I was just the way I was.

I would have never come to the realization that now the only real and present danger to my existence solely and independently exists on the other side of my eyes and ears. It's all out there. There are a million busses careening down busy roads waiting for the wrong person to cross at the wrong time. There are robberies going on right now and there are, unfortunately, people who will get caught in the middle of it and may likely end up in trouble. There are wars occurring in multiple parts of the world that ensnare the innocent and the brave in its grasp and turn out wounded, disturbed, displaced people. And that's assuming you survive it. There are probably as many ways for someone to end up in peril as there are people in the world. But there is a solace that I can take in knowing that there is one unfortunate outcome that--as long as I stay clean and sober--I will never have to endure.

And that, of course, is self-destruction.

Today I live defensively.

It's not me anymore that's going the wrong way down the highway.

It's not me anymore who's adding a minute amount of poison to my food every day.
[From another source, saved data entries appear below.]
Lemma validate_entry_intro d ledger_id n prev e :
  entry_checked d ledger_id n prev e -> validate_entry (VDict d) ledger_id n prev = Ok e.
Proof.
  intros [Hk Hsch Hl Hs Hp Hr Hsha Hre Hn Hsame Hd Hpos (t & Ht & Hexp) (Hi1 & Hi2 & Hi3)].
  unfold validate_entry. cbn [cont_mapping]. rewrite Hk, Hsch, Hl, Hs, Hp, Hr, Hsha, Hn, Hd. cbn [negb].
  change (py_eq (vstr ENTRY_SCHEMA) (vstr ENTRY_SCHEMA)) with true.
  cbn [negb exact_int exact_string parse_utc wr_entry_id wr_body py_eq]. rewrite !bool_decide_true by done. cbn [negb].
  destruct (Z.ltb_spec n 1); [lia |]. rewrite Z.eqb_refl, Ht, Hsame. cbn [negb].
  assert (expires_after (bo_expires_at (en_body e)) "entry.expires_at" t
    "continuity entry expiry is not after recording" "store_invalid" = Ok tt) as ->.
  { unfold expires_after. destruct (bo_expires_at (en_body e)) as [s|]; [|done]. cbn [parse_utc].
    destruct (Hexp s eq_refl) as (t' & -> & Hlt). by destruct (Z.leb_spec t' t); [lia |]. }
  unfold cont_sha256. rewrite text_of_form_intro, bool_decide_true by done. cbn [negb].
  by rewrite <- Hi1, <- Hi2, <- Hi3; destruct e.
Qed.

(** Everything an entry shares with its request is text. *)
Lemma same_sim d e o entry_id :
  sim (VDict d) (VDict e) -> wf (VDict (request_dict {| wr_entry_id := Some entry_id; wr_body := o |})) ->
  forallb (fun kv => py_eq kv.2 (get d kv.1)) (("entry_id", VStr entry_id) :: body_fields o) = true ->
  forallb (fun kv => py_eq kv.2 (get e kv.1)) (("entry_id", VStr entry_id) :: body_fields o) = true.
Proof.
  intros H Hw. pose proof (sim_dict _ _ H) as Hv. rewrite !forallb_forall. intros Hs kv Hin.
  rewrite <- (Hs kv Hin). symmetry. apply py_eq_textual; [by apply get_sim | |].
  - apply wf_fields_inv in Hw. rewrite Forall_forall in Hw. apply Hw, list_elem_of_In. by right.
  - destruct Hin as [<-|Hin]; [done |]. pose proof (textual_body o) as Ht. rewrite forallb_forall in Ht.
    by apply Ht.
Qed.

Lemma entry_checked_sim d d' ledger_id n prev e :
  sim (VDict d) (VDict d') -> entry_checked d ledger_id n prev e -> entry_checked d' ledger_id n prev e.
Proof.
  intros H C. pose proof (sim_dict _ _ H) as Hv.
  assert (Hstr : forall k s, get d k = VStr s -> get d' k = VStr s).
  { intros k s Hk. pose proof (get_sim _ _ k Hv) as Hx%sim_view. rewrite Hk in Hx. destruct (get d' k); try done.
    simpl in Hx. by subst. }
  destruct C as [Hk Hsch Hl Hs Hp Hr Hsha Hre Hn Hsame Hd Hpos Ht Hid].
  split; try done; try (by apply Hstr).
  - by rewrite <- (same_keys_sim _ _ _ Hv).
  - pose proof (get_sim _ _ "sequence" Hv) as Hx%sim_view. rewrite Hs in Hx.
    destruct (get d' "sequence"); try done. simpl in Hx. by subst.
  - by rewrite <- (normalize_sim _ _ (entry_request_sim _ _ H)).
  - apply (same_sim d); [done | | done]. destruct (normalize_wf _ _ (Some e.(en_id)) Hn) as [Hi Hw]; [|exact Hw].
    by destruct (normalize_wf _ _ None Hn) as [Hi _].
  - by apply (sha256_json_sim _ _ _ (proj2 (proj2 (without_sim "entry_sha256" _ _ H)))).
Qed.

Lemma validate_entry_sim v w ledger_id n prev e :
  sim v w -> validate_entry v ledger_id n prev = Ok e -> validate_entry w ledger_id n prev = Ok e.
Proof.
  intros H (d & -> & C)%validate_entry_ok. pose proof (sim_view _ _ H) as Hv.
  destruct w as [| | | | | |d']; try done. apply validate_entry_intro. by apply (entry_checked_sim d).
Qed.

Lemma entry_dict_wf d ledger_id n prev e :
  wf (VDict d) -> entry_checked d ledger_id n prev e -> wf (VDict (entry_dict e)).
Proof.
  intros Hd C. destruct C as [Hk Hsch Hl Hs Hp Hr Hsha Hre Hn Hsame Hdg Hpos Ht (<- & <- & <-)].
  destruct (normalize_wf _ _ None Hn) as [Hi _]; [done |]. cbn [wr_entry_id] in Hi.
  destruct (normalize_wf _ _ (Some e.(en_id)) Hn Hi) as [_ Hw].
  assert (Hgood : forall k s, get d k = VStr s -> good_str s).
  { intros k s E. pose proof (wf_get k d Hd) as Hg. rewrite E in Hg. by inversion Hg. }
  rewrite entry_dict_display. apply wf_fields_inv, Forall_app in Hw as [_ Hbody]. cbn [wr_body] in Hbody.
  apply wf_fields; [by vm_compute | by vm_compute |]. unfold entry_base_fields.
  apply Forall_app. split; [apply Forall_app; split |].
  - repeat apply List.Forall_cons; try apply List.Forall_nil; cbn [snd]; try apply wf_int; apply wf_str;
      [by apply str_good | by apply (Hgood "ledger_id") | by apply (Hgood "previous_entry_sha256") |
       by apply entry_id_good, Hi | by apply (Hgood "recorded_at")].
  - exact Hbody.
  - repeat apply List.Forall_cons; [|apply List.Forall_nil]. cbn [snd]. constructor. by apply sha256_good.
Qed.

(** A checked entry is the mapping it was read from. *)
Lemma entry_checked_dict d ledger_id n prev e :
  wf (VDict d) -> entry_checked d ledger_id n prev e -> sim (VDict d) (VDict (entry_dict e)).
Proof.
  intros Hd C. pose proof (entry_dict_wf _ _ _ _ _ Hd C) as He.
  destruct C as [Hk Hsch Hl Hs Hp Hr Hsha Hre Hn Hsame Hdg Hpos Ht (<- & <- & <-)].
  apply (same_dict _ _ ENTRY_KEYS); [done | done | by apply same_keys_spec | by apply same_keys_spec; vm_compute |].
  pose proof He as Hall. rewrite entry_dict_display in Hall. apply wf_fields_inv in Hall.
  assert (Heq : Forall (fun kv => canon (get d kv.1) = canon kv.2)
    (entry_base_fields e ++ [("entry_sha256", VStr e.(en_sha256))])).
  { assert (Hb : forall kv, In kv (("entry_id", VStr e.(en_id)) :: body_fields e.(en_body)) ->
      canon (get d kv.1) = canon kv.2).
    { rewrite forallb_forall in Hsame. intros kv Hkv. symmetry.
      apply textual_eq_canon; [| by apply wf_get | | by apply Hsame].
      - rewrite Forall_forall in Hall. apply Hall, list_elem_of_In, in_app_iff. left.
        unfold entry_base_fields. cbn [app]. destruct Hkv as [<-|Hkv]; [simpl; tauto |]. by do 6 right.
      - destruct Hkv as [<-|Hkv]; [done |]. pose proof (textual_body e.(en_body)) as Htx.
        rewrite forallb_forall in Htx. by apply Htx. }
    unfold entry_base_fields. apply Forall_app. split; [apply Forall_app; split |].
    - repeat apply List.Forall_cons; try apply List.Forall_nil; cbn [fst snd]; try congruence.
      apply (Hb ("entry_id", VStr (en_id e))). by left.
    - apply Forall_forall. intros kv Hkv%list_elem_of_In. apply Hb. by right.
    - repeat apply List.Forall_cons; try apply List.Forall_nil; cbn [fst snd]; congruence. }
  intros k Hin. rewrite Forall_forall in Heq.
  change ENTRY_KEYS with (map fst (entry_base_fields e ++ [("entry_sha256", VStr e.(en_sha256))])) in Hin.
  apply list_elem_of_fmap in Hin as ([k' x] & -> & Hx). cbn [fst].
  etransitivity; [exact (Heq _ Hx) |]. rewrite entry_dict_display. cbn [snd]. f_equal. symmetry.
  apply get_fields_elem; [apply (bool_decide_unpack _); by vm_compute | done].
Qed.
End Entries.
It's not me anymore who's peering over the edge of a cliffside wondering how far down it is.



It's not me.



And I understand this because it most certainly was me for almost half of my life, whether intentionally or not. I was that guy. I was laying plans daily to make it possible for me to quit this whole game right in the middle and leave my pieces on the board. And if you ask people who knew me then they'll tell you that I always seemed like such a happy person ... until I got drunk.
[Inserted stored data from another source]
(** ** The transaction *)

(** The parts of a transaction that are checked on their own. *)
Record transaction_parts (t : Transaction) : Prop := {
  tp_pre : head_valid t.(tx_pre_head);
  tp_post : head_valid t.(tx_post_head);
  tp_size : t.(tx_pre_size) = t.(tx_pre_head).(hd_size);
  tp_request : request_ok t.(tx_request);
  tp_authority : require_public_write_authority t.(tx_request) = Ok tt;
  tp_request_sha : sha256_json (VDict (request_dict t.(tx_request))) = Ok t.(tx_request_sha256);
  tp_entry : entry_valid t.(tx_pre_head).(hd_ledger_id) (t.(tx_pre_head).(hd_sequence) + 1)
    t.(tx_pre_head).(hd_entry_sha256) t.(tx_candidate);
  tp_id : t.(tx_candidate).(en_id) = request_entry_id t.(tx_request) t.(tx_request_sha256);
  tp_body : t.(tx_candidate).(en_body) = t.(tx_request).(wr_body);
  tp_time : str_ltb t.(tx_candidate).(en_recorded_at) t.(tx_pre_head).(hd_updated_at) = false;
  tp_line : t.(tx_line) = line_of t.(tx_candidate);
  tp_line_sha : t.(tx_line_sha256) = sha256_hex t.(tx_line);
  tp_new : new_head t.(tx_pre_head).(hd_ledger_id) t.(tx_candidate).(en_sequence)
    t.(tx_candidate).(en_sha256) (t.(tx_pre_size) + zlen t.(tx_line)) t.(tx_candidate).(en_recorded_at) =
    Ok t.(tx_post_head);
  tp_digest : sha256_json (VDict (fields (transaction_fields t))) = Ok t.(tx_sha256) }.

Lemma transaction_display t :
  transaction_dict t = fields (transaction_fields t ++ [("transaction_sha256", VStr t.(tx_sha256))]).
Proof. apply fields_app. Qed.

Lemma without_transaction_sha t : without "transaction_sha256" (transaction_dict t) = fields (transaction_fields t).
Proof. apply without_snoc. apply (bool_decide_unpack _). by vm_compute. Qed.

Lemma sha256_json_re v h : sha256_json v = Ok h -> fullmatch SHA256_RE h = true.
Proof. intros [_ ->]%sha256_json_ok. apply sha256_hex_re. Qed.

Lemma line_of_good e : norm_ok 0 (VDict (entry_dict e)) = true -> good_str (line_of e).
Proof.
  intros Hn. pose proof (canonical_bytes _ Hn) as H. fold (line_of e) in H.
  induction H as [|c s Hc _ IH]; [done |]. simpl. split; [lia |]. split; [|done].
  intros [? ?]%is_high_range. lia.
Qed.

Lemma transaction_wf t : transaction_parts t -> wf (VDict (transaction_dict t)).
Proof.
  intros T. rewrite transaction_display.
  pose proof (sha256_json_re _ _ (tp_digest _ T)). pose proof (sha256_json_re _ _ (tp_request_sha _ T)).
  wf_display; try apply wf_int; try (apply sha256_good; rewrite ?(tp_line_sha _ T); apply sha256_hex_re || done); try apply T.
  rewrite (tp_line _ T). apply line_of_good, (tp_entry _ T).
Qed.

(** Simple members are the same up to key order. *)
Lemma get_str_sim d e k s : dsim d e -> get d k = VStr s -> get e k = VStr s.
Proof.
  intros H Hk. pose proof (get_sim _ _ k H) as Hs%sim_view. rewrite Hk in Hs. destruct (get e k); try done.
  simpl in Hs. by subst.
Qed.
But this situation, I'm sure, is common for people in general, not just alcoholics. I realize that my particular problem manifested itself in a way that was easy to observe, but I'm guessing that it happens to many of us to a certain degree which we may not even notice. I'm not saying everybody has a subliminal death wish. What I am saying is that many of us live our lives with an extra added risk. Whether it be the unchecked obesity that eventually took my mother from me, or the self-imposed stress that added to my aunt's risk of cancer--taking her from me as well--many of us have problems that are so much greater than the odds of a car accident or a stray bullet. They are greater than the possibility of a tornado or a landslide, electrocution or a runaway semi.

Because we do them and we don't have to.

And when I realized this not too long ago--that I don't have to worry about me killing me as much as I used to--the world took on a much different hue.

I began to be a little bit more aware of what was going on around me in the lane I was driving in ... and a little less worried that I forgot so and so's name at the party.

I called in a professional to fix the electrical wiring in my 19th century house to lessen the risk of fire ... and put behind me the regret of having never allowed my mother to see me live life as a sober man.

I started to look left, right, and left again, like they showed me when I was too young to realize the clear and present danger of things bigger than I was ... and allowed the line at the grocery store to move at its own pace rather than letting its frustration raise my blood pressure and take away even a few precious minutes of my life.

I know that I can call it quits at any time--we all can. But there is something magical about knowing that that's not what you desire--to really understanding that you want to be here. And not only that but I get a real rush out of waking up every day and being aware that I have to work at it to stay alive. That no one ever gets a guarantee that they'll live long enough to get a degree, or meet the person of their dreams, or star in a movie, or write a timeless melody ... and that's where it all begins to become self-evident and the sky opens up, the sun wraps you in its yellow linen, and you wake up, up, up a little bit more each and every minute until you're standing straight and tall, looking over all you have, can, and are able to do, and you know there's more to come if you live defensively and pay more attention to the world around you and less to the buzzing beehive behind your eyes.

I'm not worried so much about me anymore ... but that's only because I now know I don't have to.


Thanks for reading,

~F.A.J.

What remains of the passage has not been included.